(* ===== verification/ApiDemo.v ===== *)
(** * A small network

    Concrete functions for what the handlers take from VPP, a configuration and
    messages of a control plane, on which the theorems about the handlers are
    tried out. *)

From Stdlib Require Import ZArith Lia String.
From stdpp Require Import base list list_numbers option numbers decidable strings gmap.
From S2P Require Import Prelude PfcpIo PfcpIe PfcpLeaf PfcpTables PfcpCodec UpfTypes UpfVec UpfUrr UpfRules UpfAssoc UpfTeid UpfAcl PfcpServer UrrTimer UpfIpfilter UpfIpfilterRt ApiMsg UpfMain UpfSession ApiRules ApiPdr ApiSession.

(** ** VPP *)

(** the routes to sessions, by FIB and prefix; one interface with one address;
    the generator of vppinfra *)
Definition demo_routes : Type := gmap (Z * (bool * list Z * Z)) Z.
Definition prefix_key (fib : Z) (p : fib_prefix_t) : Z * (bool * list Z * Z) := (fib, (fp_ip4 p, fp_addr p, fp_len p)).
#[export] Instance demo_net : VppNet := {|
  net_state := demo_routes;
  random_u32 seed := let x := wrap 32 (1664525 * seed + 1013904223) in (x, x);
  fib_table_entry_special_dpo_add net fib p si := <[prefix_key fib p := si]> net;
  fib_table_entry_special_remove net fib p := delete (prefix_key fib p) net;
  fib_session_dpo net fib p := (net : demo_routes) !! prefix_key fib p;
  fib_entry_get_resolving_interface _ _ _ _ := 1;
  fib_table_id _ fib _ := fib;
  address_to_if_address _ _ _ _ := None;
  ip_interface_get_first_ip _ _ is_ip4 := Some (if is_ip4 : bool then [10; 0; 0; 2] else [32; 1] ++ replicate 13 0 ++ [2]);
  ip_fib_table_get_index_for_sw_if_index _ _ _ := 0;
  ip4_header_checksum _ := 0;
  ip_mask_to_preflen _ is_ip4 := if is_ip4 : bool then 32 else 128;
  fib_entry_track net _ _ _ := net;
  fib_entry_untrack net _ := net;
  peer_next_dpo _ i := i;
  nat_create_binding net _ _ min _ := (min, net);
  nat_del_binding net _ := net
|}.

#[export] Existing Instance pool_lifo.
#[export] Existing Instance insertion_sort.
#[export] Existing Instance loop_masks.
#[export] Existing Instance vpp_exact.
#[export] Existing Instance text_unformat.

(** the text of an error report is its format *)
#[export] Instance demo_format : VppFormat := fun fmt _ => map (fun a => Z.of_nat (Ascii.nat_of_ascii a)) (list_ascii_of_string fmt).
#[export] Instance demo_memory : VppMemory := wildcard_acl.

(** ** The plugin *)

Definition demo_node_id : pfcp_node_id_t := {| nid_type := NID_IPv4; nid_ip := ip46_address_set_ip4 [10; 0; 0; 2]; nid_fqdn := None |}.
Definition demo_cp_id : pfcp_node_id_t := {| nid_type := NID_IPv4; nid_ip := ip46_address_set_ip4 [10; 0; 0; 1]; nid_fqdn := None |}.

(** the network instance epc, with an address for tunnels *)
Definition epc : list Z := [3; 101; 112; 99].
Definition demo_config : upf_config :=
  mk_config demo_node_id 16 0 [] (mk_pool {[0 := mk_nwi epc 0 0 1]} []) {[epc := 0]}
    [mk_upip_res [10; 0; 0; 3] (replicate 16 0) 0 INTF_INVALID 0 0] [] ∅ pool_empty ∅
    (fun _ => []) (fun _ => [0; 0]).
Definition demo_main : upf_main_t :=
  mk_umain (mk_amain pool_empty ∅ ∅ pool_empty ∅ 0 0) (mk_main pool_empty ∅ ∅) (mk_wheel pool_empty 0 f64_zero)
    ∅ ∅ 1 pool_empty pool_empty ∅ ∅ ∅ [].

(** ** Messages *)

(** a group of the table with the members at the given places *)
Definition grp (table : list pfcp_group_ie_def) (l : list (Z * list val)) : val :=
  VGroup (foldr (fun m f => SET_BIT f (fst m)) 0 l)
    (map (fun i => match find (fun m => fst m =? Z.of_nat i) l with Some m => snd m | None => [] end) (seq 0 (length table))) [].
Definition leaf1 (k : leaf) (x : leaf_ty k) : list val := [VLeaf k x].

(** a message from the control plane *)
Definition cp_msg (dmsg : pfcp_decoded_msg_t) : pfcp_msg_t :=
  let peer := (ip46_address_set_ip4 [10; 0; 0; 1], pfcp_port) in
  let own := (ip46_address_set_ip4 [10; 0; 0; 2], pfcp_port) in
  mk_msg peer (dm_seq_no dmsg) 5 own u32_none 0 f64_zero 0 0 0 false
    (match pfcp_encode_msg dmsg with Ok l => Some l | _ => None end).

Definition demo_setup : pfcp_decoded_msg_t :=
  mk_dmsg PFCP_ASSOCIATION_SETUP_REQUEST 1 0
    (grp pfcp_association_setup_request_group
       [(ASSOCIATION_SETUP_REQUEST_NODE_ID, leaf1 K_node_id demo_cp_id);
        (ASSOCIATION_SETUP_REQUEST_RECOVERY_TIME_STAMP, leaf1 K_time_stamp_ie 4000000000)]).

(** the uplink of a UE, in a tunnel the plugin chooses, and its downlink *)
Definition demo_ue (sd : Z) (ue : list Z) : list val :=
  leaf1 K_ue_ip_address (Build_pfcp_ue_ip_address_t (Z.lor IE_UE_IP_ADDRESS_V4 sd) ue ip6_zero 0 0).
Definition demo_ul_pdr (id : Z) (ue : list Z) : val :=
  grp pfcp_create_pdr_group
    [(CREATE_PDR_PDR_ID, leaf1 K_u16_ie id); (CREATE_PDR_PRECEDENCE, leaf1 K_u32_ie 100);
     (CREATE_PDR_PDI,
      [grp pfcp_pdi_group
         [(PDI_SOURCE_INTERFACE, leaf1 K_source_interface 0);
          (PDI_F_TEID, leaf1 K_f_teid (Build_pfcp_f_teid_t (Z.lor F_TEID_CH F_TEID_V4) 0 ip4_zero ip6_zero 0));
          (PDI_NETWORK_INSTANCE, leaf1 K_simple_vec_ie (Some epc)); (PDI_UE_IP_ADDRESS, demo_ue 0 ue)]]);
     (CREATE_PDR_FAR_ID, leaf1 K_u32_ie 1); (CREATE_PDR_URR_ID, leaf1 K_u32_ie 1)].
Definition demo_dl_pdr (id : Z) (ue : list Z) : val :=
  grp pfcp_create_pdr_group
    [(CREATE_PDR_PDR_ID, leaf1 K_u16_ie id); (CREATE_PDR_PRECEDENCE, leaf1 K_u32_ie 100);
     (CREATE_PDR_PDI,
      [grp pfcp_pdi_group
         [(PDI_SOURCE_INTERFACE, leaf1 K_source_interface 1);
          (PDI_NETWORK_INSTANCE, leaf1 K_simple_vec_ie (Some epc)); (PDI_UE_IP_ADDRESS, demo_ue IE_UE_IP_ADDRESS_SD ue)]]);
     (CREATE_PDR_FAR_ID, leaf1 K_u32_ie 1); (CREATE_PDR_URR_ID, leaf1 K_u32_ie 1)].
(** towards the peer 10.0.0.9 *)
Definition demo_far (id : Z) : val :=
  grp pfcp_create_far_group
    [(CREATE_FAR_FAR_ID, leaf1 K_u32_ie id); (CREATE_FAR_APPLY_ACTION, leaf1 K_u8_ie FAR_FORWARD);
     (CREATE_FAR_FORWARDING_PARAMETERS,
      [grp pfcp_forwarding_parameters_group
         [(FORWARDING_PARAMETERS_DESTINATION_INTERFACE, leaf1 K_destination_interface 1);
          (FORWARDING_PARAMETERS_NETWORK_INSTANCE, leaf1 K_simple_vec_ie (Some epc));
          (FORWARDING_PARAMETERS_OUTER_HEADER_CREATION,
           leaf1 K_outer_header_creation
             (Build_pfcp_outer_header_creation_t OUTER_HEADER_CREATION_GTP_IP4 17 (ip46_address_set_ip4 [10; 0; 0; 9]) 0 0 0))]])].
Definition demo_urr (id : Z) : val :=
  grp pfcp_create_urr_group
    [(CREATE_URR_URR_ID, leaf1 K_u32_ie id); (CREATE_URR_MEASUREMENT_METHOD, leaf1 K_u8_ie 2);
     (CREATE_URR_REPORTING_TRIGGERS, leaf1 K_u16_little_ie 0)].
Definition demo_establish (seid : Z) (ue : list Z) : pfcp_decoded_msg_t :=
  mk_dmsg PFCP_SESSION_ESTABLISHMENT_REQUEST 2 0
    (grp pfcp_session_establishment_request_group
       [(SESSION_ESTABLISHMENT_REQUEST_NODE_ID, leaf1 K_node_id demo_cp_id);
        (SESSION_ESTABLISHMENT_REQUEST_F_SEID,
         leaf1 K_f_seid (Build_pfcp_f_seid_t IE_F_SEID_IP_ADDRESS_V4 seid [10; 0; 0; 1] ip6_zero));
        (SESSION_ESTABLISHMENT_REQUEST_CREATE_PDR, [demo_ul_pdr 1 ue; demo_dl_pdr 2 ue]);
        (SESSION_ESTABLISHMENT_REQUEST_CREATE_FAR, [demo_far 1]);
        (SESSION_ESTABLISHMENT_REQUEST_CREATE_URR, [demo_urr 1])]).

(** ** Runs *)

Definition demo_handle (u : upf_main_t) (dmsg : pfcp_decoded_msg_t) : outcome (Z * upf_main_t) :=
  handle_msg demo_config (f64_of_Z 1000) (f64_of_Z 10) 100 u (cp_msg dmsg).
(** the return value and the state; [code_result] takes a run apart without
    computing the state *)
Definition code {A} (o : outcome (Z * A)) : option Z := match o with Ok (r, _) => Some r | _ => None end.
Definition result {A} (d : A) (o : outcome (Z * A)) : A := match o with Ok (_, a) => a | _ => d end.
Lemma code_result {A} (d : A) o r : code o = Some r -> o = Ok (r, result d o).
Proof. destruct o as [[r' a]| |]; simpl; [|done..]. by intros [= ->]. Qed.
Definition after (o : outcome (Z * upf_main_t)) : upf_main_t := result demo_main o.
Lemma code_after o r : code o = Some r -> o = Ok (r, after o).
Proof. apply code_result. Qed.

Definition demo_associated : upf_main_t := after (demo_handle demo_main demo_setup).
Definition demo_session : upf_main_t := after (demo_handle demo_associated (demo_establish 7 [172; 16; 0; 1])).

####

# PROBLEM DESCRIPTION
A verbatim copy of the lines from the one with "result d o)." to the end of the listing is the whole answer.

# PROBLEM SOLUTION
Lemma code_result {A} (d : A) o r : code o = Some r -> o = Ok (r, result d o).
Proof. destruct o as [[r' a]| |]; simpl; [|done..]. by intros [= ->]. Qed.
Definition after (o : outcome (Z * upf_main_t)) : upf_main_t := result demo_main o.
Lemma code_after o r : code o = Some r -> o = Ok (r, after o).
Proof. apply code_result. Qed.

Definition demo_associated : upf_main_t := after (demo_handle demo_main demo_setup).
Definition demo_session : upf_main_t := after (demo_handle demo_associated (demo_establish 7 [172; 16; 0; 1])).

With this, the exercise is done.